*WORK TO BE COMPLETED:*
From the listing below, pick out each line with the word "shiftl".
---*---
Definition toCreateUserRequest (propValue : VehiclePropValue) :
    result HelperError CreateUserRequest :=
  let vals := int32Values (value propValue) in
  try! _u := verifyPropValue propValue VehicleProperty.CREATE_USER 1 in
  try! requestId := vec_at vals 0 in
  try! newUser := parseUserInfo vals 1 in
  try! usersInfo := parseUsersInfo vals 3 in
  Ok (mkCreateUserRequest requestId newUser (stringValue (value propValue)) usersInfo).

Definition toRemoveUserRequest (propValue : VehiclePropValue) :
    result HelperError RemoveUserRequest :=
  let vals := int32Values (value propValue) in
  try! _u := verifyPropValue propValue VehicleProperty.REMOVE_USER 1 in
  try! requestId := vec_at vals 0 in
  try! removed := parseUserInfo vals 1 in
  try! usersInfo := parseUsersInfo vals 3 in
  Ok (mkRemoveUserRequest requestId removed usersInfo).

Definition toUserIdentificationGetRequest (propValue : VehiclePropValue) :
    result HelperError UserIdentificationGetRequest :=
  let vals := int32Values (value propValue) in
  try! _u := verifyPropValue propValue VehicleProperty.USER_IDENTIFICATION_ASSOCIATION 4 in
  try! requestId := vec_at vals 0 in
  try! user := parseUserInfo vals 1 in
  try! number := vec_at vals 3 in
  try! types := parseUserAssociationTypes vals 4 (to_u64 number) in
  Ok (mkUserIdentificationGetRequest requestId user number types).

Definition toUserIdentificationSetRequest (propValue : VehiclePropValue) :
    result HelperError UserIdentificationSetRequest :=
  let vals := int32Values (value propValue) in
  try! _u := verifyPropValue propValue VehicleProperty.USER_IDENTIFICATION_ASSOCIATION 4 in
  try! requestId := vec_at vals 0 in
  try! user := parseUserInfo vals 1 in
  try! number := vec_at vals 3 in
  try! associations := parseUserAssociations vals 4 (to_u64 number) in
  Ok (mkUserIdentificationSetRequest requestId user number associations).

(** ** Building property values *)

Section build.
  Context (uninit_size : Z).

(** A value of [prop] from the pool, its [int32Values] resized and assigned. *)
Definition buildValue (propId now : Z) (vals : list Z → list Z) (pool : VehiclePropValuePool) :
    Recyclable * VehiclePropValuePool :=
  let '(r, pool') := obtain uninit_size (getPropType propId) pool in
  let v := value (obj r) in
  (set_obj (mkPropValue now (areaId (obj r)) propId (status (obj r))
              (mkRaw (vals (int32Values v)) (floatValues v) (int64Values v) (byteValues v)
                 (stringValue v))) r, pool').

Definition with_string (s : string) (r : Recyclable) : Recyclable :=
  let v := value (obj r) in
  set_obj (set_value (mkRaw (int32Values v) (floatValues v) (int64Values v) (byteValues v) s)
             (obj r)) r.

Definition toVehiclePropValue_switchRequest (now : Z) (request : SwitchUserRequest)
    (pool : VehiclePropValuePool) : result HelperError (Recyclable * VehiclePropValuePool) :=
  if negb (sur_messageType request =? SwitchUserMessageType.VEHICLE_REQUEST)
  then Err InvalidMessageType
  else Ok (buildValue VehicleProperty.SWITCH_USER now
             (λ old, <[2%nat := userId (targetUser request)]>
                     (<[1%nat := sur_messageType request]>
                     (<[0%nat := sur_requestId request]> (vec_resize 0 3 old)))) pool).

Definition toVehiclePropValue_initialUserInfo (now : Z) (response : InitialUserInfoResponse)
    (pool : VehiclePropValuePool) : Recyclable * VehiclePropValuePool :=
  let '(r, pool') :=
    buildValue VehicleProperty.INITIAL_USER_INFO now
      (λ old, <[3%nat := flags (userToSwitchOrCreate response)]>
              (<[2%nat := userId (userToSwitchOrCreate response)]>
              (<[1%nat := action response]>
              (<[0%nat := iures_requestId response]> (vec_resize 0 4 old))))) pool in
  (with_string (userLocales response +:+ kSeparator +:+ userNameToCreate response) r, pool').
(* ===== verification/FakeObd2Frame.v ===== *)
(** * FakeObd2Frame: the OBD2 live and freeze frames

    [fake_impl/obd2frame/src/FakeObd2Frame.cpp]: default frames are built with
    the sensor store and kept in the property store; freeze frames are stored
    under their timestamp, listed, fetched and cleared. *)

From stdpp Require Import base gmap list strings.
From Stdlib Require Import ZArith Lia.
From S2P Require Import Prelude Float32 VehicleTypes VehicleProperty VehicleUtils VehicleObjectPool.
From S2P Require Import VehiclePropertyStore Obd2SensorStore.

Local Open Scope Z_scope.

Definition OBD2_LIVE_FRAME : Z := VehicleProperty.OBD2_LIVE_FRAME.
Definition OBD2_FREEZE_FRAME : Z := VehicleProperty.OBD2_FREEZE_FRAME.
Definition OBD2_FREEZE_FRAME_INFO : Z := VehicleProperty.OBD2_FREEZE_FRAME_INFO.
Definition OBD2_FREEZE_FRAME_CLEAR : Z := VehicleProperty.OBD2_FREEZE_FRAME_CLEAR.

(** Enumerators of [Obd2FuelSystemStatus], [Obd2IgnitionMonitorKind],
    [Obd2CommonIgnitionMonitors], [Obd2SparkIgnitionMonitors],
    [Obd2SecondaryAirStatus] and [Obd2FuelType]. *)
Definition CLOSED_LOOP : Z := 2.
Definition SPARK : Z := 0.
Definition COMPONENTS_AVAILABLE : Z := Z.shiftl 1 0.
Definition MISFIRE_AVAILABLE : Z := Z.shiftl 1 4.
Definition AC_REFRIGERANT_AVAILABLE : Z := Z.shiftl 1 12.
Definition EVAPORATIVE_SYSTEM_AVAILABLE : Z := Z.shiftl 1 16.
Definition FROM_OUTSIDE_OR_OFF : Z := 4.
Definition GASOLINE : Z := 1.

Definition float_lit (n d : Z) : f32 := f32_of_f64 (f64_lit n d).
---*---
*RESULT FOR THIS EXERCISE:*
Definition COMPONENTS_AVAILABLE : Z := Z.shiftl 1 0.
Definition MISFIRE_AVAILABLE : Z := Z.shiftl 1 4.
Definition AC_REFRIGERANT_AVAILABLE : Z := Z.shiftl 1 12.
Definition EVAPORATIVE_SYSTEM_AVAILABLE : Z := Z.shiftl 1 16.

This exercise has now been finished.